I am using Terraform v0.13.5. If I create a single AWS certificate resource for a domain registered in AWS, I can also successfully create a Route53 DNS validation record using:
resource "aws_acm_certificate" "api" {
domain_name = "api.example.com"
validation_method = "DNS"
lifecycle {
create_before_destroy = true
}
}
resource "aws_route53_record" "api_validation" {
for_each = {
for dvo in aws_acm_certificate.api.domain_validation_options : dvo.domain_name => {
name = dvo.resource_record_name
record = dvo.resource_record_value
type = dvo.resource_record_type
}
}
allow_overwrite = true
name = each.value.name
records = [each.value.record]
ttl = 60
type = each.value.type
zone_id = data.aws_route53_zone.example.zone_id # already exists
}
However I want to create multiple certificates using a for_each with map variable. I have defined the aws_acm_certificate resources using:
variable "sub_domains" {
type = map
default = {
"api" = "api"
"api_test" = "api.test"
}
}
resource "aws_acm_certificate" "certs" {
for_each = var.sub_domains
domain_name = "${each.value}.example.com"
validation_method = "DNS"
lifecycle {
create_before_destroy = true
}
}
I cannot work out how to refer to the dynamic certificates created when defining the validation records. The following snippet now does not work:
resource "aws_route53_record" "api_validation" {
for_each = {
for dvo in aws_acm_certificate.certs.domain_validation_options : dvo.domain_name => {
name = dvo.resource_record_name
record = dvo.resource_record_value
type = dvo.resource_record_type
}
}
allow_overwrite = true
name = each.value.name
records = [each.value.record]
ttl = 60
type = each.value.type
zone_id = data.aws_route53_zone.myzone.zone_id # already exists
}
Terraform complains with the following error:
Because aws_acm_certificate.certs has "for_each" set, its attributes must be
accessed on specific instances.
So how do I get the domain_validation_options for each dynamically created certificate?

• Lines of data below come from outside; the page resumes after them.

(** * Version resolution, reconciliation and pipeline of the legal-document
      processor: a shallow embedding and its properties.

    The development follows the Python sources:
    - [src/agents/versioning_agent.py]       (module [Versioning])
    - [src/agents/version_comparer_agent.py] (module [Comparer])
    - [src/agents/report_generator_agent.py] (modules [Report], [Textos])
    - [src/core/graph/state_graph.py]        (module [Graph])
    - [src/core/orchestrator/orchestrator.py] (module [Orquestador])
    - [src/agents/legalization_agent.py]     (module [Legalization])
    - [src/agents/document_classifier_agent.py] (module [Classifier])

    Python values are modelled as follows.  A [str] is a [string]; the
    order on [str] is the code-point order, which on UTF-8 encoded text is
    the byte-wise lexicographic order [String.compare].  Digits, white
    space and slices are those of ASCII text: [\d], [str.strip] and
    [s[:n]] are not modelled on characters outside ASCII.  A [dict] is an
    association list in insertion order with unique keys.  [list.sort] and
    [sorted] are stable sorts: their result is the unique stable
    arrangement, computed here by a stable insertion sort.  Calls to the
    language model, the OCR service and the file system are arguments of
    the functions that use them; a call that raises is an argument that
    returns [None].  The values of an extracted record are strings, as
    the prompts of the report generator ask. *)

From Stdlib Require Import List String Ascii Bool Arith NArith ZArith Lia.
From Stdlib Require Import Permutation Sorted.
Import ListNotations.

Local Open Scope string_scope.
Local Open Scope list_scope.

Set Implicit Arguments.

(* ================================================================== *)
(** ** Three-way comparisons, as used by Python's rich comparisons     *)
(* ================================================================== *)

Module Cmp.

Definition leb_of {A} (cmp : A -> A -> comparison) (x y : A) : bool :=
  match cmp x y with Gt => false | _ => true end.

(** What makes a three-way comparison a total order. *)
Record Order {A} (cmp : A -> A -> comparison) : Prop := mkOrder {
  antisym : forall x y, cmp x y = CompOpp (cmp y x);
  eq_iff : forall x y, cmp x y = Eq -> x = y;
  lt_trans : forall x y z, cmp x y = Lt -> cmp y z = Lt -> cmp x z = Lt
}.

(** Tuples compare lexicographically. *)
Definition pair_cmp {A B} (ca : A -> A -> comparison)
    (cb : B -> B -> comparison) (p q : A * B) : comparison :=
  match ca (fst p) (fst q) with
  | Eq => cb (snd p) (snd q)
  | r => r
  end.

(** [None] is never compared with a value in the code modelled here
    (Python would raise); it is put first to keep the function total. *)
Definition option_cmp {A} (c : A -> A -> comparison) (a b : option A)
    : comparison :=
  match a, b with
  | None, None => Eq
  | None, Some _ => Lt
  | Some _, None => Gt
  | Some x, Some y => c x y
  end.

Fixpoint list_cmp {A} (c : A -> A -> comparison) (l1 l2 : list A)
    : comparison :=
  match l1, l2 with
  | [], [] => Eq
  | [], _ :: _ => Lt
  | _ :: _, [] => Gt
  | x :: l1', y :: l2' =>
      match c x y with
      | Eq => list_cmp c l1' l2'
      | r => r
      end
  end.

End Cmp.

(* ================================================================== *)
(** ** Python lists, dicts and strings                                 *)
(* ================================================================== *)

Module Py.

(** Truthiness of a [str]: the empty string is falsy. *)
Definition truthy (s : string) : bool :=
  match s with EmptyString => false | String _ _ => true end.

(** [a or b] on strings. *)
Definition str_or (a b : string) : string := if truthy a then a else b.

A couple ways you can handle this.
It looks like you are using the same high level domain. In this case it's example.com. You should consider using the subject_alternative_names option in the aws_acm_certificate resource. This would request just one cert with multiple SANs, and the logic you have there from the provider doc would create the validation record sets as needed.
If you're looking to create unique individual certs, I suggest a modular approach. If simply looking at certs being validated through DNS, you can take all of the code you have there (plus the aws_acm_certificate_validation resource not shown) and package it up into a module in its own folder. You can then call that module with something like this:
module "acm_certs" {
for_each = var.sub_domains
source = "../modules/acm_certificate/"
certificate_domain_name = "${each.value}.example.com"
validation_domain_name = "example.com"
}
Notice we can use for_each to call modules in Terraform v0.13+, giving us more flexibility in accomplishing what you are asking, but without introducing complexity in the re-usable code itself.
Each variable you see there are inputs to the module. If you need a more detailed explanation of what I mean by modules, just reply and I'll dive a bit deeper.